Ethical Hacking – Cross-Site Scripting and SQL Injection

Ethical Hacking – Cross-Site Scripting
Cross-site scripting (XSS) is a code injection attack that allows an attacker to execute malicious JavaScript in another user’s browser.
The attacker does not directly target his victim. Instead, he exploits a vulnerability in a website that the victim visits, in order to get the website to deliver the malicious JavaScript for him. To the victim’s browser, the malicious JavaScript appears to be a legitimate part of the website, and the website has thus acted as an unintentional accomplice to the attacker. These attacks can be carried out using HTML, JavaScript, VBScript, ActiveX, Flash, but the most used XSS is malicious JavaScript.
These attacks also can gather data from account hijacking, changing of user settings, cookie theft/poisoning, or false advertising and create DoS attacks.
Types of XSS Attacks
XSS attacks are often divided into three types −
● Persistent XSS, where the malicious string originates from the website’s database.
● Reflected XSS, where the malicious string originates from the victim’s request.

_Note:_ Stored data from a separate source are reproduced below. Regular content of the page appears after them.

(** A failed listing leaves the poller as it was, so the new one is only
    returned with a result. *)
Definition poll (fuel : nat) (self : NamedPipePoller) : eff (proc_st W) Error (list NamedPipeChange * NamedPipePoller) :=
  let* current_pipes := list_pipes fuel in eff_ret (poll_with self current_pipes).
Definition seed (fuel : nat) (self : NamedPipePoller) : eff (proc_st W) Error (Z * NamedPipePoller) :=
  let* current_pipes := list_pipes fuel in
  eff_ret (Z.of_nat (size (index_pipes current_pipes)), seed_with self current_pipes).

(** [NamedPipePoller::poll_interval]; the sleep is not observable here. *)
Fixpoint poller_poll_interval (rounds fuel : nat) (self : NamedPipePoller)
    : eff (proc_st W) Error (list (list NamedPipeChange) * NamedPipePoller) :=
  match rounds with
  | O => eff_ret ([], self)
  | S rounds =>
      let* r := poll fuel self in
      let* rest := poller_poll_interval rounds fuel (snd r) in
      eff_ret (fst r :: fst rest, snd rest)
  end.

(** [NamedPipePoller::poll_interval_with_callback] from round [round]; the
    callback is a function on the caller's state. *)
Fixpoint poller_poll_interval_with_callback {C} (rounds fuel : nat) (round : Z) (self : NamedPipePoller)
    (callback : C -> Z -> list NamedPipeChange -> C) (c : C) (total_changes : Z)
    : eff (proc_st W) Error (Z * NamedPipePoller * C) :=
  match rounds with
  | O => eff_ret (total_changes, self, c)
  | S rounds =>
      let* r := poll fuel self in
      poller_poll_interval_with_callback rounds fuel (round + 1) (snd r) callback (callback c round (fst r))
        (total_changes + zlen (fst r))
  end.

Definition poll_interval (rounds fuel : nat) : eff (proc_st W) Error (list (list NamedPipeChange)) :=
  let* poller := seed fuel poller_new in
  let* r := poller_poll_interval rounds fuel (snd poller) in
  eff_ret (fst r).
Definition poll_interval_with_callback {C} (rounds fuel : nat) (callback : C -> Z -> list NamedPipeChange -> C) (c : C)
    : eff (proc_st W) Error (Z * C) :=
  let* poller := seed fuel poller_new in
  let* r := poller_poll_interval_with_callback rounds fuel 1 (snd poller) callback c 0 in
  eff_ret (fst (fst r), snd r).
End Poller.

(** ** Sorting by name *)

Lemma str_leb_refl (a : str) : str_leb a a = true.
Proof. induction a as [|x a IH]; [done|]. cbn. by rewrite Z.ltb_irrefl, Z.eqb_refl. Qed.

Lemma str_leb_total (a b : str) : str_leb a b = false -> str_leb b a = true.
Proof.
  revert b. induction a as [|x a IH]; intros [|y b]; cbn; try done.
  destruct (Z.ltb_spec x y), (Z.eqb_spec x y), (Z.ltb_spec y x), (Z.eqb_spec y x); try lia; try done. apply IH.
Qed.

Lemma str_leb_antisym (a b : str) : str_leb a b = true -> str_leb b a = true -> a = b.
Proof.
  revert b. induction a as [|x a IH]; intros [|y b]; cbn; try done.
  destruct (Z.ltb_spec x y), (Z.eqb_spec x y), (Z.ltb_spec y x), (Z.eqb_spec y x); try lia; try done.
  intros H1 H2. subst. f_equal. by apply IH.
Qed.

#[export] Instance str_leb_trans : Transitive (fun a b : str => str_leb a b = true).
Proof.
  intros a. induction a as [|x a IH]; intros [|y b] [|z c]; cbn; try done.
  destruct (Z.ltb_spec x y), (Z.eqb_spec x y), (Z.ltb_spec y z), (Z.eqb_spec y z), (Z.ltb_spec x z),
    (Z.eqb_spec x z); try lia; try done. apply IH.
Qed.

Section Sorting.
Context {A : Type} (name : A -> str).

Definition name_le (x y : A) : Prop := str_leb (name x) (name y) = true.

Lemma insert_by_name_perm (x : A) (l : list A) : insert_by_name name x l ≡ₚ x :: l.
Proof.
  induction l as [|y l IH]; cbn; [done|]. destruct (str_leb _ _); [done|]. rewrite IH. constructor.
Qed.

Lemma sort_by_name_perm (l : list A) : sort_by_name name l ≡ₚ l.
Proof. induction l as [|x l IH]; cbn; [done|]. by rewrite insert_by_name_perm, IH. Qed.

Lemma insert_by_name_sorted (x : A) (l : list A) :
  StronglySorted name_le l -> StronglySorted name_le (insert_by_name name x l).
Proof.
  induction 1 as [|y l Hl IH Hy]; cbn; [repeat constructor|]. destruct (str_leb (name x) (name y)) eqn:E.
  - repeat constructor; try done. eapply Forall_impl; [exact Hy|]. intros z Hz. unfold name_le in *.
    by apply (str_leb_trans _ (name y)).
  - constructor; [done|]. rewrite insert_by_name_perm. constructor; [by apply str_leb_total|done].
Qed.

Lemma sort_by_name_sorted (l : list A) : StronglySorted name_le (sort_by_name name l).
Proof. induction l as [|x l IH]; cbn; [constructor|]. by apply insert_by_name_sorted. Qed.

(** With distinct names the sorted list depends only on the elements. *)
Lemma sort_by_name_unique (l l' : list A) : NoDup (name <$> l) -> l ≡ₚ l' -> sort_by_name name l = sort_by_name name l'.
Proof.
  intros Hnd Hp. apply (StronglySorted_unique_strong name_le); [|apply sort_by_name_sorted..|].
  - intros x y Hx Hy H1 H2. rewrite sort_by_name_perm in Hx. rewrite sort_by_name_perm, <- Hp in Hy.
    pose proof (str_leb_antisym _ _ H1 H2) as E. apply list_elem_of_lookup in Hx as [i Hi], Hy as [j Hj].
    assert (i = j) as ->.
    { apply (NoDup_lookup (name <$> l) i j (name x)); [done|..]; rewrite list_lookup_fmap, ?Hi, ?Hj; cbn; congruence. }
    congruence.
  - by rewrite !sort_by_name_perm.
Qed.
End Sorting.

(** ** The poller's differences *)

(** Every pipe is stored under its own name. *)
Definition well_keyed (m : pipe_map) : Prop := forall n i, m !! n = Some i -> np_pipe_name i = n.

Definition changes_between (known current : pipe_map) (c : NamedPipeChange) : Prop :=
  match c with
  | Appeared i => current !! np_pipe_name i = Some i /\ known !! np_pipe_name i = None
  | Removed i => known !! np_pipe_name i = Some i /\ current !! np_pipe_name i = None
  end.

● DOM-based XSS, where the vulnerability is in the client-side code rather than the server-side code.
Quick Tip
To prevent XSS attacks, keep the following points in mind −
● Check and validate all the form fields like hidden forms, headers, cookies, query strings.
● Implement a stringent security policy. Set character limitation in the input fields.
Ethical Hacking – SQL Injection
SQL injection is a set of SQL commands that are placed in a URL string or in data structures in order to retrieve a response that we want from the databases that are connected with the web applications. This type of attacks generally takes place on web pages developed using PHP or ASP.NET.
An SQL injection attack can be done with the following intentions −
● To dump the whole database of a system,
● To modify the content of the databases, or
● To perform different queries that are not allowed by the application.
This type of attack works when the applications don’t validate the inputs properly, before passing them to an SQL statement. Injections are normally placed put in address bars, search fields, or data fields.
The easiest way to detect if a web application is vulnerable to an SQL injection attack is to use the ” ‘ ” character in a string and see if you get any error.
Quick Tips
To prevent your web application from SQL injection attacks, you should keep the following points in mind −
● Unchecked user-input to database should not be allowed to pass through the application GUI.
● Every variable that passes into the application should be sanitized and validated.
● The user input which is passed into the database should be quoted.